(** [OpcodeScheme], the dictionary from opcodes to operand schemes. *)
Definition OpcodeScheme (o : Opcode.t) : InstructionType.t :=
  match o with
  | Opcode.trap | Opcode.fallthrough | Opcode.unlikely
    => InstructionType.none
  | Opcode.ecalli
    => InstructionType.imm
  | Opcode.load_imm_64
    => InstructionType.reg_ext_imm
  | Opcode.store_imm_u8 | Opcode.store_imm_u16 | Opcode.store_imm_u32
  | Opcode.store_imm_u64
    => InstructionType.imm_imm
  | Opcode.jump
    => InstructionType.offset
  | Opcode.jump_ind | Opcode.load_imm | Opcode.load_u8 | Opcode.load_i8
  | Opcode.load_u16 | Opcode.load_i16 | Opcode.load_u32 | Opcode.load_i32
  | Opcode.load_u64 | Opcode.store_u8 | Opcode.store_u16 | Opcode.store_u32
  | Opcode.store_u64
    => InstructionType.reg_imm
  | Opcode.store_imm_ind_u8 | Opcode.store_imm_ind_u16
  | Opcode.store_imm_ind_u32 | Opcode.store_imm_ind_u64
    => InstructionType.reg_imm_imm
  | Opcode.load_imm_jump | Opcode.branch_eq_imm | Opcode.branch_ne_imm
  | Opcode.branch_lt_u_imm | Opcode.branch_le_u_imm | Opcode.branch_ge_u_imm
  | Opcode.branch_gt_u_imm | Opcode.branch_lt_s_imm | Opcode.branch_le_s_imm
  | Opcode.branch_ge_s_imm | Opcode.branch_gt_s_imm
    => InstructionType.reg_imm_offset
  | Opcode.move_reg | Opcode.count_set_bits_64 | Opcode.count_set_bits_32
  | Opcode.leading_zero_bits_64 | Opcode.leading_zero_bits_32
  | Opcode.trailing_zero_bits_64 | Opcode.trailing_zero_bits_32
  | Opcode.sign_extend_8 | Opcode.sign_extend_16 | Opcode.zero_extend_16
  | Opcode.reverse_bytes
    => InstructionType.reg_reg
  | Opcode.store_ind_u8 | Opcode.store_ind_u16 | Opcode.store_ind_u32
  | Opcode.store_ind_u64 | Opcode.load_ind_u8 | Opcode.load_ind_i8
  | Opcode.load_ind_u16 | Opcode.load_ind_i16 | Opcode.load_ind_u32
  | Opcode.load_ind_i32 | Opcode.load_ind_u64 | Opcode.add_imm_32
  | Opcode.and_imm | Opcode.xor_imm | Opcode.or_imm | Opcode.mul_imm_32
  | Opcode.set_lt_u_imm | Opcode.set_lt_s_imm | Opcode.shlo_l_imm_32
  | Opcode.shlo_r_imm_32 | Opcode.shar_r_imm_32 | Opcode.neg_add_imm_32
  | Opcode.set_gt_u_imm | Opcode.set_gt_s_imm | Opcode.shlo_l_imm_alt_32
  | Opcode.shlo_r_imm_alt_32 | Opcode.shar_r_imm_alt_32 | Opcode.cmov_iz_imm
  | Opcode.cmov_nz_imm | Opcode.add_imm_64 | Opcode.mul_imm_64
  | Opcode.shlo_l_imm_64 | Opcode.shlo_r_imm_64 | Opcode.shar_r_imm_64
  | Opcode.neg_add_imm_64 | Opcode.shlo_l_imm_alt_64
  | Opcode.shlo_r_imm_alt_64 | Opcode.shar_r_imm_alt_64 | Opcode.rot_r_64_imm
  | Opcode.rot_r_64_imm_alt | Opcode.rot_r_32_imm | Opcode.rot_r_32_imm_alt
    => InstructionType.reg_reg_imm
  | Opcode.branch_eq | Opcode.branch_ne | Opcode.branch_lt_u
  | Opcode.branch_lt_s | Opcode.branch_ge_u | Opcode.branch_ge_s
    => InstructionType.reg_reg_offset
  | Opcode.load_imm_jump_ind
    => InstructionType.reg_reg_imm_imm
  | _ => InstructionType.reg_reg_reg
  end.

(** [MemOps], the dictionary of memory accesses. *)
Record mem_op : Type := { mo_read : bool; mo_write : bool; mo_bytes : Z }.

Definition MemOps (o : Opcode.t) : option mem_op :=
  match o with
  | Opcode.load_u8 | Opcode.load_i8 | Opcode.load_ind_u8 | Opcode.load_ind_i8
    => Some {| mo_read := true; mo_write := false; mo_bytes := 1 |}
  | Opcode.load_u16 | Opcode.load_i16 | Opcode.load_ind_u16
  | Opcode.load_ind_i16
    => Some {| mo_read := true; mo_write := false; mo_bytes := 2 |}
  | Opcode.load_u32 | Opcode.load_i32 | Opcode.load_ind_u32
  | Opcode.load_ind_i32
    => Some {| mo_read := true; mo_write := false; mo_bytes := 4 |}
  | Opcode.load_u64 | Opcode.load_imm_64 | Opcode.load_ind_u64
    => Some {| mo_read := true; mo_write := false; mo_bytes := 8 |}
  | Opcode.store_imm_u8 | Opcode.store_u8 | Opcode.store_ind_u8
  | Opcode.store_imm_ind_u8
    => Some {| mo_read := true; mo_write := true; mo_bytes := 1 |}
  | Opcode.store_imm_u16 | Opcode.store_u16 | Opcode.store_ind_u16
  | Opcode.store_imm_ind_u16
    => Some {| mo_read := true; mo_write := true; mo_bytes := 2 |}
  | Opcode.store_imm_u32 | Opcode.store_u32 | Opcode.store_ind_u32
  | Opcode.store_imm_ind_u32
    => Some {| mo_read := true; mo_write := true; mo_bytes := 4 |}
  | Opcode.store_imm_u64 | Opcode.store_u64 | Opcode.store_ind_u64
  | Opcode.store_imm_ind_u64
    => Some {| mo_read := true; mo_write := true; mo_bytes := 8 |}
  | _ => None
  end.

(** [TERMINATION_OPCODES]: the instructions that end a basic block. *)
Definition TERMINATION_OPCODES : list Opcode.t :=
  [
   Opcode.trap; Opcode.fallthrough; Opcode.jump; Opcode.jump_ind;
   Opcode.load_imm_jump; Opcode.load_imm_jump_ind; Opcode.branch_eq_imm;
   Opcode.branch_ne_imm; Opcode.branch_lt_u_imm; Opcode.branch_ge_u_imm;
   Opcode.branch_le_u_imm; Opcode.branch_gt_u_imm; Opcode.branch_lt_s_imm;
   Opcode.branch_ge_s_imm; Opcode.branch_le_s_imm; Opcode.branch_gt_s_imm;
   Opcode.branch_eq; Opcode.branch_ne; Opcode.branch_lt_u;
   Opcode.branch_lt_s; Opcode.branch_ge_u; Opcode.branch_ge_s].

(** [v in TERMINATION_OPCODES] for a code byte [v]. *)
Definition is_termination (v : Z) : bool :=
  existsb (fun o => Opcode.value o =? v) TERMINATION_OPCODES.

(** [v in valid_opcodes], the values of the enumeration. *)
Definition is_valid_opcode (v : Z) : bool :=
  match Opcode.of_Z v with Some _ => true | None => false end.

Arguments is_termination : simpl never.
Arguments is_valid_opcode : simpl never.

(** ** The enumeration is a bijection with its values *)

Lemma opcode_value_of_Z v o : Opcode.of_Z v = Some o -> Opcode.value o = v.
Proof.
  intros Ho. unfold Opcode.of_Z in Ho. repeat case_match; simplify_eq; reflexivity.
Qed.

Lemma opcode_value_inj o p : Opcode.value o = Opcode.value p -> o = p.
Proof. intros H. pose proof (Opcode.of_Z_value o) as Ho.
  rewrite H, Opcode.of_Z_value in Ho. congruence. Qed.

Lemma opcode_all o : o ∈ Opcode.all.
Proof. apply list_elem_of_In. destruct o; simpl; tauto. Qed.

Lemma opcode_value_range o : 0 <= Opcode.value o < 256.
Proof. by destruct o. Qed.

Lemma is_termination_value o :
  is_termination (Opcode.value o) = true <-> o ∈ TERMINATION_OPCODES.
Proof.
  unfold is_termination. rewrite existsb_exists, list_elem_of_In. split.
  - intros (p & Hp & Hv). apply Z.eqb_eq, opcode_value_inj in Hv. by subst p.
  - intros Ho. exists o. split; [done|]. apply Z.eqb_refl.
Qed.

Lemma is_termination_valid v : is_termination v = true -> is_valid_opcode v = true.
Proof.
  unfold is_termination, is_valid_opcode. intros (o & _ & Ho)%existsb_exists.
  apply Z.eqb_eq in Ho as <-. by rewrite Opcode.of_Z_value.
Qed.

━━━━━━━━━━━━━━━━

Copy out only the lines above from the one with "Opcode.neg_add_imm_64 | Opcode.shlo_l_imm_alt_64" to the one with "false; mo_bytes := 1", inclusive, exactly as they stand.

  | Opcode.neg_add_imm_64 | Opcode.shlo_l_imm_alt_64
  | Opcode.shlo_r_imm_alt_64 | Opcode.shar_r_imm_alt_64 | Opcode.rot_r_64_imm
  | Opcode.rot_r_64_imm_alt | Opcode.rot_r_32_imm | Opcode.rot_r_32_imm_alt
    => InstructionType.reg_reg_imm
  | Opcode.branch_eq | Opcode.branch_ne | Opcode.branch_lt_u
  | Opcode.branch_lt_s | Opcode.branch_ge_u | Opcode.branch_ge_s
    => InstructionType.reg_reg_offset
  | Opcode.load_imm_jump_ind
    => InstructionType.reg_reg_imm_imm
  | _ => InstructionType.reg_reg_reg
  end.

(** [MemOps], the dictionary of memory accesses. *)
Record mem_op : Type := { mo_read : bool; mo_write : bool; mo_bytes : Z }.

Definition MemOps (o : Opcode.t) : option mem_op :=
  match o with
  | Opcode.load_u8 | Opcode.load_i8 | Opcode.load_ind_u8 | Opcode.load_ind_i8
    => Some {| mo_read := true; mo_write := false; mo_bytes := 1 |}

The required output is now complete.